Step by step solution
01
Identify the Polynomial's Degree
The given polynomial function is \( P(x)=(2x-1)(x+1)(x+3) \). To determine its degree, expand the expression. The highest degree of \( x \) indicates the degree of the polynomial. Multiplying all linear terms, \( (2x - 1)(x + 1)(x + 3) \), results in \( 2x^3 + 9x^2 + 4x - 3 \). Thus, the degree is 3, indicating a cubic polynomial.
02
Determine the End Behavior
For a cubic polynomial \( ax^3 + bx^2 + cx + d \) where \( a > 0 \), as \( x \to \infty, P(x) \to \infty \) and as \( x \to -\infty, P(x) \to -\infty \). Therefore, \( P(x) \) exhibits this behavior with \( a = 2 \). Thus, the graph will rise to the right and fall to the left.
03
Find the x-intercepts
The x-intercepts occur where \( P(x) = 0 \). By finding the roots of \( (2x-1)(x+1)(x+3) = 0 \), solve each factor for zero: \( 2x - 1 = 0 \) gives \( x = \frac{1}{2} \); \( x + 1 = 0 \) gives \( x = -1 \); \( x + 3 = 0 \) gives \( x = -3 \). So, the x-intercepts are at \( x = \frac{1}{2}, -1, -3 \).
04
Find the y-intercept
To find the y-intercept, evaluate \( P(x) \) at \( x = 0 \). \( P(0) = (2(0)-1)((0)+1)((0)+3) = -1 \cdot 1 \cdot 3 = -3 \).

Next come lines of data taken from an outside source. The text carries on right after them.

(* ===== verification/Processor.v ===== *)
(** * processor.c: the per-core packet processor

    [forge_and_send_ack], [cnp_emit], [check_congestion], the LAN and WAN
    receive paths and the timer.  A processor is the record of its
    components; a context pointer is an index.  Logging is left out. *)

From S2P Require Import Prelude Crc32 PeerManager Stats Env RoceDefs Arq.
From S2P Require Import QpCtx WanTunnel Icrc Congestion ArqMsg JitterBuffer.

Definition CONGESTION_CHECK_INTERVAL : Z := 5.

(** [lcore_args_t]: what [main] hands to the loop of one lcore; [la_proc] is
    the index in [g_processors]. *)
Record lcore_args := LcoreArgs {
  la_proc : Z;
  la_lan_port : Z;
  la_wan_port : Z;
  la_queue_id : Z;
  la_mbuf_pool : Z;
  la_is_lan_core : Z }.

(** ** State *)

Record processor_context := Processor {
  qp_mgr : qp_manager;
  arq_mgr : arq_manager;
  p_jb : jitter_buffer;
  congestion_ctrl : congestion_control;
  p_stats : gateway_stats;
  lcore_id : Z;
  is_lan_core : Z;
  packet_counter : Z;
  last_stats_dump : Z }.

Definition set_qp_mgr (x : qp_manager) (p : processor_context) : processor_context :=
  Processor x (arq_mgr p) (p_jb p) (congestion_ctrl p) (p_stats p) (lcore_id p) (is_lan_core p)
    (packet_counter p) (last_stats_dump p).
Definition set_arq_mgr (x : arq_manager) (p : processor_context) : processor_context :=
  Processor (qp_mgr p) x (p_jb p) (congestion_ctrl p) (p_stats p) (lcore_id p) (is_lan_core p)
    (packet_counter p) (last_stats_dump p).
Definition set_p_jb (x : jitter_buffer) (p : processor_context) : processor_context :=
  Processor (qp_mgr p) (arq_mgr p) x (congestion_ctrl p) (p_stats p) (lcore_id p) (is_lan_core p)
    (packet_counter p) (last_stats_dump p).
Definition set_cc (x : congestion_control) (p : processor_context) : processor_context :=
  Processor (qp_mgr p) (arq_mgr p) (p_jb p) x (p_stats p) (lcore_id p) (is_lan_core p)
    (packet_counter p) (last_stats_dump p).
Definition set_counter (n : Z) (p : processor_context) : processor_context :=
  Processor (qp_mgr p) (arq_mgr p) (p_jb p) (congestion_ctrl p) (p_stats p) (lcore_id p)
    (is_lan_core p) n (last_stats_dump p).
Definition set_last_dump (t : Z) (p : processor_context) : processor_context :=
  Processor (qp_mgr p) (arq_mgr p) (p_jb p) (congestion_ctrl p) (p_stats p) (lcore_id p)
    (is_lan_core p) (packet_counter p) t.

(** [stat_inc(&proc->stats, c)] *)
Definition count (c : stat_counter) (p : processor_context) : processor_context :=
  Processor (qp_mgr p) (arq_mgr p) (p_jb p) (congestion_ctrl p) (stat_inc (p_stats p) c) (lcore_id p)
    (is_lan_core p) (packet_counter p) (last_stats_dump p).

(** The contexts behind an index. *)
Definition qp_at (p : processor_context) (i : nat) : qp_context := nth i (qps (qp_mgr p)) zero_qp.
Definition put_qp (i : nat) (q : qp_context) (p : processor_context) : processor_context :=
  set_qp_mgr (QpManager (<[i := q]> (qps (qp_mgr p))) (q_global_lock (qp_mgr p))
                (active_qp_count (qp_mgr p))) p.
Definition arq_at (p : processor_context) (i : nat) : arq_context := nth i (contexts (arq_mgr p)) zero_context.
Definition put_arq (i : nat) (a : arq_context) (p : processor_context) : processor_context :=
  set_arq_mgr (ArqManager (<[i := a]> (contexts (arq_mgr p))) (a_global_lock (arq_mgr p))) p.

Section Operations.
Context `{Dpdk}.

Definition proc_init (lcore is_lan src_ip : Z) : processor_context :=
  Processor (qp_mgr_init zero_qp_manager) (arq_mgr_init zero_manager)
    (jb_init (JitterBuffer [] 0 0)) (cc_init BUFFER_HIGH_WATER BUFFER_LOW_WATER src_ip)
    (stat_init (GatewayStats [])) lcore is_lan 0 0.

(** ** The spoofed ACK *)

Definition ACK_SIZE : Z := 62.

(** The stores before the ICRC; [ob] is the packet acknowledged. *)
Definition ack_frame (ob b : list Z) : list Z :=
  let b := set_eth_d_addr (rte_ether_addr_copy (eth_s_addr ob)) b in
  let b := set_eth_s_addr (rte_ether_addr_copy (eth_d_addr ob)) b in
  let b := set_ether_type (ether_type ob) b in
  let b := build_ipv4_udp (ip_dst ob) (ip_src ob) (udp_dport ob) (udp_sport ob) 48 28 b in
  let b := set_bth_opcode ROCE_OPCODE_ACK b in
  let b := set_bth_flags (bth_flags ob) b in
  let b := set_bth_pkey (bth_pkey ob) b in
  let b := set_bth_fecn 0 b in
  let b := set_bth_ack_res 0 b in
  let b := bth_set_qpn (bth_get_qpn ob) b in
  let b := bth_set_psn (bth_get_psn ob) b in
  let b := st 1 54 0 b in
  let b := st 1 55 0 b in
  st 2 56 (rte_cpu_to_be_16 0xFFFF) b.

Definition forge_and_send_ack (orig_m : nat) (pool lan_port : Z) : M Z :=
  r ← rte_pktmbuf_alloc pool;
  match r with
  | None => mret (-1)
  | Some m =>
      d ← rte_pktmbuf_append m ACK_SIZE;
      match d with
      | None => rte_pktmbuf_free (Some m);; mret (-1)
      | Some off =>
          ob ← mtod orig_m;
          mstore m (at_off off (ack_frame ob));;
          crc ← roce_icrc m off 16;
          mstore m (at_off off (st 4 58 (rte_cpu_to_be_32 crc)));;
          n ← rte_eth_tx_burst lan_port 0 (Some m);
          if n =? 0 then rte_pktmbuf_free (Some m);; mret (-1) else mret 0
      end
  end.

(** ** Flows to cores *)

Definition flow_hash (b : list Z) (qpn : Z) : Z :=
  let hash := rte_hash_crc_32b (slice 26 4 b) 0 in
  let hash := rte_hash_crc_32b (slice 30 4 b) hash in
  let hash := rte_hash_crc_32b (slice 34 2 b) hash in
  rte_hash_crc_32b (le_bytes 4 qpn) hash.

Definition proc_flow_to_lan_lcore (lan_cores : Z) (b : list Z) (qpn : Z) : Z :=
  flow_hash b qpn mod lan_cores.

Definition proc_flow_to_wan_lcore (lan_cores wan_cores : Z) (b : list Z) (qpn : Z) : Z :=
  u32 (lan_cores + flow_hash b qpn mod wan_cores).

(** ** Congestion *)

Definition calculate_arq_window_usage (p : processor_context) : Z :=
  fold_left (fun used c => if a_qpn c =? 0 then used else u32 (used + u32 (send_next c - send_base c)))
    (contexts (arq_mgr p)) 0.

Definition cnp_emit (p : processor_context) (i : nat) (port pool now : Z) : M processor_context :=
  let qp := qp_at p i in
  if notify_ip qp =? 0 then mret p
  else if negb (cc_cnp_due (congestion_ctrl p) (last_cnp_tsc qp) now) then mret p
  else
    '(r, cc) ← cc_build_cnp (congestion_ctrl p) (q_qpn qp) (notify_ip qp) (pkey qp) pool;
    let p := set_cc cc p in
    match r with
    | None => mret p
    | Some cnp =>
        mstore cnp (set_eth_d_addr (rte_ether_addr_copy (notify_mac qp)));;
        mstore cnp (set_eth_s_addr (rte_ether_addr_copy (gw_mac qp)));;
        n ← rte_eth_tx_burst port 0 (Some cnp);
        if n =? 0 then rte_pktmbuf_free (Some cnp);; mret p
        else
          mret (count STAT_CNP_SENT
            (put_qp i (QpContext (q_qpn qp) (q_lock qp) (active qp) now (notify_ip qp) (pkey qp)
                         (notify_mac qp) (gw_mac qp)) p))
    end.

Definition check_congestion (p : processor_context) (lan_port pool : Z) : M processor_context :=
  let used := calculate_arq_window_usage p in
  let total := MAX_QP_CTX * WINDOW_SIZE in
  let '(_, cc) := cc_check_buffer (congestion_ctrl p) used total in
  let p := set_cc cc p in
  if congestion_detected (cnp_ctx cc) =? 0 then mret p
  else
    now ← rte_rdtsc;
    foldM (fun p i => if active (qp_at p i) =? 0 then mret p else cnp_emit p i lan_port pool now)
      (seq 0 (Z.to_nat MAX_QP_CTX)) p.

(** ** LAN receive path *)

(** The tail of [proc_process_lan_rx]: transmit towards the WAN, [in_window]
    saying whether the ARQ window took the packet. *)
Definition lan_transmit (p : processor_context) (in_window : bool) (wan_m : nat) (wan_port : Z)
    : M processor_context :=
  if in_window then
    rte_pktmbuf_refcnt_update (Some wan_m) 1;;
    n ← rte_eth_tx_burst wan_port 0 (Some wan_m);
    if n =? 0 then
      rte_pktmbuf_refcnt_update (Some wan_m) (-1);;
      mret (count STAT_PKTS_DROPPED p)
    else mret p
  else
    n ← rte_eth_tx_burst wan_port 0 (Some wan_m);
    if n =? 0 then
      rte_pktmbuf_free (Some wan_m);;
      mret (count STAT_PKTS_DROPPED p)
    else mret p.

(** The ARQ part: find or open the window of the flow and put the packet in. *)
Definition lan_arq (p : processor_context) (qpn psn seg peer_ip : Z) (wan_m : nat)
    : M (bool * processor_context) :=
  '(r, mgr) ← arq_get_or_create (arq_mgr p) qpn;
  let p := set_arq_mgr mgr p in
  match r with
  | None => mret (false, p)
  | Some i =>
      '(rc, a) ← arq_send_pkt (arq_at p i) (Some wan_m) psn seg;
      a ← arq_set_peer_ip a peer_ip;
      mret (rc =? 0, put_arq i a p)
  end.

(** The notification fields of the flow, from the packet. *)
Definition note_flow (ob : list Z) (q : qp_context) : qp_context :=
  QpContext (q_qpn q) (q_lock q) (active q) (last_cnp_tsc q) (ip_src ob) (bth_pkey ob)
    (rte_ether_addr_copy (eth_s_addr ob)) (rte_ether_addr_copy (eth_d_addr ob)).

(** From [qp_get_or_create] on: the packet is a WRITE segment to a peer. *)
Definition lan_write (p : processor_context) (m : nat) (ob : list Z) (peer_ip lan_port wan_port pool : Z)
    : M processor_context :=
  let qpn := bth_get_qpn ob in
  let psn := bth_get_psn ob in
  let seg := get_segment_type (bth_opcode ob) in
  '(r, mgr) ← qp_get_or_create (qp_mgr p) qpn;
  let p := set_qp_mgr mgr p in
  match r with
  | None => rte_pktmbuf_free (Some m);; mret (count STAT_PKTS_DROPPED p)
  | Some i =>
      let p := put_qp i (note_flow ob (qp_at p i)) p in
      p ← (if Z.land (ip_tos ob) 0x3 =? 0x3
           then now ← rte_rdtsc; cnp_emit p i lan_port pool now
           else mret p);
      let p := count STAT_PKTS_LAN_TO_WAN (count STAT_WRITE_PKTS_PROCESSED p) in
      forge_and_send_ack m pool lan_port;;
      let p := count STAT_ACK_SPOOFED_SENT p in
      wan_m ← wan_fwd_roce m wan_port;
      '(in_window, p) ← lan_arq p qpn psn seg peer_ip wan_m;
      p ← lan_transmit p in_window wan_m wan_port;
      let p := set_counter (u32 (packet_counter p + 1)) p in
      if packet_counter p mod CONGESTION_CHECK_INTERVAL =? 0
      then check_congestion p lan_port pool else mret p
  end.

Definition lan_passthrough (p : processor_context) (m : nat) (wan_port : Z) : M processor_context :=
  wan_fwd_passthrough m wan_port;; mret (count STAT_PKTS_PASSTHROUGH p).

Definition proc_process_lan_rx (p : processor_context) (m : nat) (lan_port wan_port pool : Z)
    : M processor_context :=
  ob ← mtod m;
  if negb (rte_be_to_cpu_16 (ether_type ob) =? RTE_ETHER_TYPE_IPV4) then
    rte_pktmbuf_free (Some m);; mret (count STAT_PKTS_DROPPED p)
  else
    peer_ip ← wan_get_peer_ip (rte_be_to_cpu_32 (ip_dst ob));
    if peer_ip =? 0 then lan_passthrough p m wan_port
    else if negb (ip_proto ob =? IPPROTO_UDP) then lan_passthrough p m wan_port
    else if negb (rte_be_to_cpu_16 (udp_dport ob) =? WAN_UDP_PORT) then lan_passthrough p m wan_port
    else if negb (is_write_opcode (bth_opcode ob)) then lan_passthrough p m wan_port
    else lan_write p m ob peer_ip lan_port wan_port pool.

(** ** WAN receive path *)

(** [arq_build_ctrl_msg] with an empty list, transmit, and the counter. *)
Definition send_ctrl (p : processor_context) (qpn type psn peer_ip wan_port pool : Z) (c : stat_counter)
    : M processor_context :=
  r ← arq_build_ctrl_msg qpn type psn peer_ip None 0 pool;
  match r with
  | None => mret p
  | Some msg =>
      n ← rte_eth_tx_burst wan_port 0 (Some msg);
      if n =? 0 then rte_pktmbuf_free (Some msg);; mret p else mret (count c p)
  end.

Definition wan_ctrl (p : processor_context) (m : nat) (wan_port : Z) : M processor_context :=
  msg ← arq_parse_ctrl_msg m;
  p ← match msg with
      | None => mret p
      | Some msg =>
          '(r, mgr) ← arq_lookup (arq_mgr p) (msg_qpn msg);
          let p := set_arq_mgr mgr p in
          match r with
          | None => mret p
          | Some i =>
              if msg_type msg =? ARQ_MSG_ACK then
                '(_, a) ← arq_handle_ack (arq_at p i) (msg_psn msg);
                mret (count STAT_ARQ_ACK_RECEIVED (put_arq i a p))
              else if msg_type msg =? ARQ_MSG_NACK then
                '(_, a) ← arq_handle_nack (arq_at p i) (msg_psn msg) wan_port;
                mret (count STAT_ARQ_NACK_RECEIVED (put_arq i a p))
              else mret p
          end
      end;
  rte_pktmbuf_free (Some m);;
  mret p.

(** The delivery loop: rewrite, transmit to the LAN, free on failure. *)
Definition deliver_seg (lan_port : Z) (_ : unit) (lan_m : nat) : M unit :=
  wan_prepare_for_lan lan_m;;
  n ← rte_eth_tx_burst lan_port 0 (Some lan_m);
  if n =? 0 then rte_pktmbuf_free (Some lan_m) else mret tt.

(** The destination address is read through [ip_hdr] at each use. *)
Definition wan_deliver (p : processor_context) (m : nat) (qpn psn lan_port wan_port pool : Z)
    : M processor_context :=
  '(complete, jb) ← jb_is_write_complete (p_jb p) qpn;
  let p := set_p_jb jb p in
  if complete =? 0 then mret p
  else
    '(out, jb) ← jb_get_ordered_segs (p_jb p) qpn;
    let p := set_p_jb jb p in
    match out with
    | None | Some [] => mret p
    | Some segs =>
        foldM (deliver_seg lan_port) segs tt;;
        jb ← jb_remove_write (p_jb p) qpn;
        let p := set_p_jb jb p in
        ob ← mtod m;
        peer_ip ← wan_get_peer_ip (rte_be_to_cpu_32 (ip_dst ob));
        send_ctrl p qpn ARQ_MSG_ACK psn peer_ip wan_port pool STAT_ARQ_ACK_SENT
    end.

Definition wan_write (p : processor_context) (m : nat) (ob : list Z) (lan_port wan_port pool : Z)
    : M processor_context :=
  let qpn := bth_get_qpn ob in
  let psn := bth_get_psn ob in
  let seg := get_segment_type (bth_opcode ob) in
  let p := count STAT_PKTS_WAN_TO_LAN p in
  '(added, jb) ← jb_add_seg (p_jb p) qpn psn seg m;
  let p := set_p_jb jb p in
  if added <? 0 then rte_pktmbuf_free (Some m);; mret (count STAT_PKTS_DROPPED p)
  else
    p ← (if added =? 1 then
           '(missing, jb) ← jb_check_missing (p_jb p) qpn;
           let p := set_p_jb jb p in
           if missing =? 0 then mret p
           else
             ob ← mtod m;
             peer_ip ← wan_get_peer_ip (rte_be_to_cpu_32 (ip_dst ob));
             send_ctrl p qpn ARQ_MSG_NACK missing peer_ip wan_port pool STAT_NACK_SENT
         else mret p);
    wan_deliver p m qpn psn lan_port wan_port pool.

Definition wan_drop (p : processor_context) (m : nat) : M processor_context :=
  rte_pktmbuf_free (Some m);; mret (count STAT_PKTS_DROPPED p).

Definition proc_process_wan_rx (p : processor_context) (m : nat) (lan_port wan_port pool : Z)
    : M processor_context :=
  ob ← mtod m;
  if negb (rte_be_to_cpu_16 (ether_type ob) =? RTE_ETHER_TYPE_IPV4) then wan_drop p m
  else if negb (ip_proto ob =? IPPROTO_UDP) then wan_drop p m
  else if rte_be_to_cpu_16 (udp_dport ob) =? ARQ_CTRL_PORT then wan_ctrl p m wan_port
  else if negb (rte_be_to_cpu_16 (udp_dport ob) =? WAN_UDP_PORT) then wan_drop p m
  else if negb (is_write_opcode (bth_opcode ob)) then wan_drop p m
  else wan_write p m ob lan_port wan_port pool.

(** ** The timer *)

Definition timer_context (wan_port : Z) (p : processor_context) (i : nat) : M processor_context :=
  if a_qpn (arq_at p i) =? 0 then mret p
  else a ← arq_check_timeouts (arq_at p i) wan_port; mret (put_arq i a p).

Definition proc_timer_callback (p : processor_context) (wan_port : Z) : M processor_context :=
  p ← foldM (timer_context wan_port) (seq 0 (Z.to_nat MAX_QP_CTX)) p;
  now ← rte_rdtsc;
  if u64 (rte_get_timer_hz * 10) <? u64 (now - last_stats_dump p)
  then mret (set_last_dump now p) else mret p.

End Operations.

Thus, the y-intercept is \( -3 \).
05
Sketch the Graph
Using the information gathered, first plot the intercepts: x-intercepts at \( x = -3, -1, \frac{1}{2} \) and the y-intercept at \( y = -3 \). Considering the end behavior (fall to the left, rise to the right), sketch the curve passing through the intercepts, starting from below the x-axis near \( x = -\infty \), crossing the x-axis at \( x = -3, -1, \frac{1}{2} \), and finally rising above the x-axis as \( x \to \infty \).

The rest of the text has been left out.